▶ **Data to process**:
########
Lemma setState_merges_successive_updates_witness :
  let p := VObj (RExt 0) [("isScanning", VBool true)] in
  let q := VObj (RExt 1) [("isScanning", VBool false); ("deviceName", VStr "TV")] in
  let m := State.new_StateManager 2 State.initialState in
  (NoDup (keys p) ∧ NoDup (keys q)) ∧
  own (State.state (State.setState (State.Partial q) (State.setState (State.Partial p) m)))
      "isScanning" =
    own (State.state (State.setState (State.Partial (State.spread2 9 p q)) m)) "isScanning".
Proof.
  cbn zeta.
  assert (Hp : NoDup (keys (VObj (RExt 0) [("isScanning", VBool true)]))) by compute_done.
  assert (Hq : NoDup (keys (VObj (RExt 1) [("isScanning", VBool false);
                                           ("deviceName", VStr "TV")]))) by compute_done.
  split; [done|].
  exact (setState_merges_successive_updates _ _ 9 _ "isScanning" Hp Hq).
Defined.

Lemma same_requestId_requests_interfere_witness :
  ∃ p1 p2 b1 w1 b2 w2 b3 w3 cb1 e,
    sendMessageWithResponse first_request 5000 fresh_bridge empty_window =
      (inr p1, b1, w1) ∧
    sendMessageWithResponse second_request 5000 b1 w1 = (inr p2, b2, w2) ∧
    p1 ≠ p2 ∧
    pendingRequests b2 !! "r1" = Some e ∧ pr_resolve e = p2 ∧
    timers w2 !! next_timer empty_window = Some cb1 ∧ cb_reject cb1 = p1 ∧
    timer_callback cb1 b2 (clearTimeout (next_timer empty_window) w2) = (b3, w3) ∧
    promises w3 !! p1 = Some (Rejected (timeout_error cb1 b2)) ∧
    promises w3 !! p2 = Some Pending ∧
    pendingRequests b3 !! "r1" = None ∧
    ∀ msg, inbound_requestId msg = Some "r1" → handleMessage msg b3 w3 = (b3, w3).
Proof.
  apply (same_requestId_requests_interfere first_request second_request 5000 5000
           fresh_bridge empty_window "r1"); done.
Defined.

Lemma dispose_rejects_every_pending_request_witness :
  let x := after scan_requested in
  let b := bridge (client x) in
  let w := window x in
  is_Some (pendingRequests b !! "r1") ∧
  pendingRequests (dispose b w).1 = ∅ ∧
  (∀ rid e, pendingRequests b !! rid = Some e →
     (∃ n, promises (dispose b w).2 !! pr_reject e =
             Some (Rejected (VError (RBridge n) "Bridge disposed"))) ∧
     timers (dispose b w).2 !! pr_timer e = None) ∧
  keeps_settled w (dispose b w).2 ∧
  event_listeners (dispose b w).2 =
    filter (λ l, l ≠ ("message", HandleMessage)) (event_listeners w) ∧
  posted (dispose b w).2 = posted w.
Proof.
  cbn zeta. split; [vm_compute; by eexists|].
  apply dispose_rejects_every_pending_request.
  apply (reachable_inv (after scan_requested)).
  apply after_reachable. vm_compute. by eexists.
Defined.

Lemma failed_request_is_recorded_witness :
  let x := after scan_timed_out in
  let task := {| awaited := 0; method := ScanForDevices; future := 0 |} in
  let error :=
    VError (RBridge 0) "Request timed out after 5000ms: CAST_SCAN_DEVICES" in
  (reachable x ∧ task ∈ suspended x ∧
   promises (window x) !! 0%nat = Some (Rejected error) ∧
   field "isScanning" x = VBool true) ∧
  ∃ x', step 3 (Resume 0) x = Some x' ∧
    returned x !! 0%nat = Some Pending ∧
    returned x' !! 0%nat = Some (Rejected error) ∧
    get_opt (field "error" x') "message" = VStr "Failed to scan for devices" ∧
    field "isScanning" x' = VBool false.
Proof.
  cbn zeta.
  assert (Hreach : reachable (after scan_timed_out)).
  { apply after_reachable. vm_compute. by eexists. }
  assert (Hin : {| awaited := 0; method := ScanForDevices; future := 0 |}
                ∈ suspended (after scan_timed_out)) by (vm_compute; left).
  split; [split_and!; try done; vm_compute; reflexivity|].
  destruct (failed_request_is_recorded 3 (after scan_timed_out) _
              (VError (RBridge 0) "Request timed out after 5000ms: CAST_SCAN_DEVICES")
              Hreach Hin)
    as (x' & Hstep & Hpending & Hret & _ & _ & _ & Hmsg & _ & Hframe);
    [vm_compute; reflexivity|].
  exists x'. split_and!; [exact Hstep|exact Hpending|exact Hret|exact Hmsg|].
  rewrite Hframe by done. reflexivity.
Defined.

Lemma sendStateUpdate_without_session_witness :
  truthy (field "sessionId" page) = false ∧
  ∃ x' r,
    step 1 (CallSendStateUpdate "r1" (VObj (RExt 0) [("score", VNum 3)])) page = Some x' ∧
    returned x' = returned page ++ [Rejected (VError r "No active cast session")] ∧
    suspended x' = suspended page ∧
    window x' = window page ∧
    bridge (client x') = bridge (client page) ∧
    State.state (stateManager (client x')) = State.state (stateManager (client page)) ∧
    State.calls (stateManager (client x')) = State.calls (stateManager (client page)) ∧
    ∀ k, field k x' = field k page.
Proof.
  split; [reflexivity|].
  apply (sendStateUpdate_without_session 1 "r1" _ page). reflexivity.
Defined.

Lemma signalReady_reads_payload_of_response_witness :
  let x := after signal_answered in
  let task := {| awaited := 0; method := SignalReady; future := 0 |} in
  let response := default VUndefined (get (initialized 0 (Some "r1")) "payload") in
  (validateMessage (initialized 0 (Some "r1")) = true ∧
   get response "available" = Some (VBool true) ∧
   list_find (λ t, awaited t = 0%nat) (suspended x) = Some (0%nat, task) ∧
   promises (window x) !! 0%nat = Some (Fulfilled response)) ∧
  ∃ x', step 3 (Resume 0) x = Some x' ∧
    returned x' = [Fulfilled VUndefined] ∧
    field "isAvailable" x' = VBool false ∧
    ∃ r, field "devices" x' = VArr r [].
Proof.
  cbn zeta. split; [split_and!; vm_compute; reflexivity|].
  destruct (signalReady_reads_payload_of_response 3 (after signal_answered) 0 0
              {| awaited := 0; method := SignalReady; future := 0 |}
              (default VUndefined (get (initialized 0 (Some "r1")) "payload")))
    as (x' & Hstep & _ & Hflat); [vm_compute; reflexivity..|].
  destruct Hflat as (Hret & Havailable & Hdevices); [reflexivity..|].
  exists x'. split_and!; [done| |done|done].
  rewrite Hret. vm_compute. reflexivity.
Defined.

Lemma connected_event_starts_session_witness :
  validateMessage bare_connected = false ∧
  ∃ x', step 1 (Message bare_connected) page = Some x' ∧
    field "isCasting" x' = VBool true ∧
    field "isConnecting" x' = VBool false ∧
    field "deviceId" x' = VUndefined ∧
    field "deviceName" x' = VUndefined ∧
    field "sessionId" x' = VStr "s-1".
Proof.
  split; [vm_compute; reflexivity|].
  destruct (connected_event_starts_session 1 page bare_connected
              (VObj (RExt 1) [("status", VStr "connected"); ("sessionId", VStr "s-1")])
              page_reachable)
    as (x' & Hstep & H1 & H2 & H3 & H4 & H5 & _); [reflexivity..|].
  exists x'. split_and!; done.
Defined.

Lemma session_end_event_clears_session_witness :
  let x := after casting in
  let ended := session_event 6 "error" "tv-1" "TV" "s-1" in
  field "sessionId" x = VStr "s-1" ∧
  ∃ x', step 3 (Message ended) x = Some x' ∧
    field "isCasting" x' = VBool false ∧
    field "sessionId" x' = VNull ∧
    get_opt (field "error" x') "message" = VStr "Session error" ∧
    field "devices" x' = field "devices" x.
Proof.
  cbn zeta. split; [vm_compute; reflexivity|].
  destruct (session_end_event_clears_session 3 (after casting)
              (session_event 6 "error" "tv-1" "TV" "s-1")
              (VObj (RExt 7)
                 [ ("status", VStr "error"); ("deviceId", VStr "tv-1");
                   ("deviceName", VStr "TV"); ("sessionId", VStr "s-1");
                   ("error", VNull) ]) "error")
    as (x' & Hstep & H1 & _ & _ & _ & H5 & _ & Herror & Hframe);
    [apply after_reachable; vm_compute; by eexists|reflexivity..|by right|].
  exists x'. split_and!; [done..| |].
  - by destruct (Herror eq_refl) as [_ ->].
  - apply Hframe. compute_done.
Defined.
########
▶ **Work to complete**:
Working from the entries above, filter out every line that lacks "true" and copy what remains.

▶ **The completed task**:
  let p := VObj (RExt 0) [("isScanning", VBool true)] in
  assert (Hp : NoDup (keys (VObj (RExt 0) [("isScanning", VBool true)]))) by compute_done.
   field "isScanning" x = VBool true) ∧
  (validateMessage (initialized 0 (Some "r1")) = true ∧
   get response "available" = Some (VBool true) ∧
    field "isCasting" x' = VBool true ∧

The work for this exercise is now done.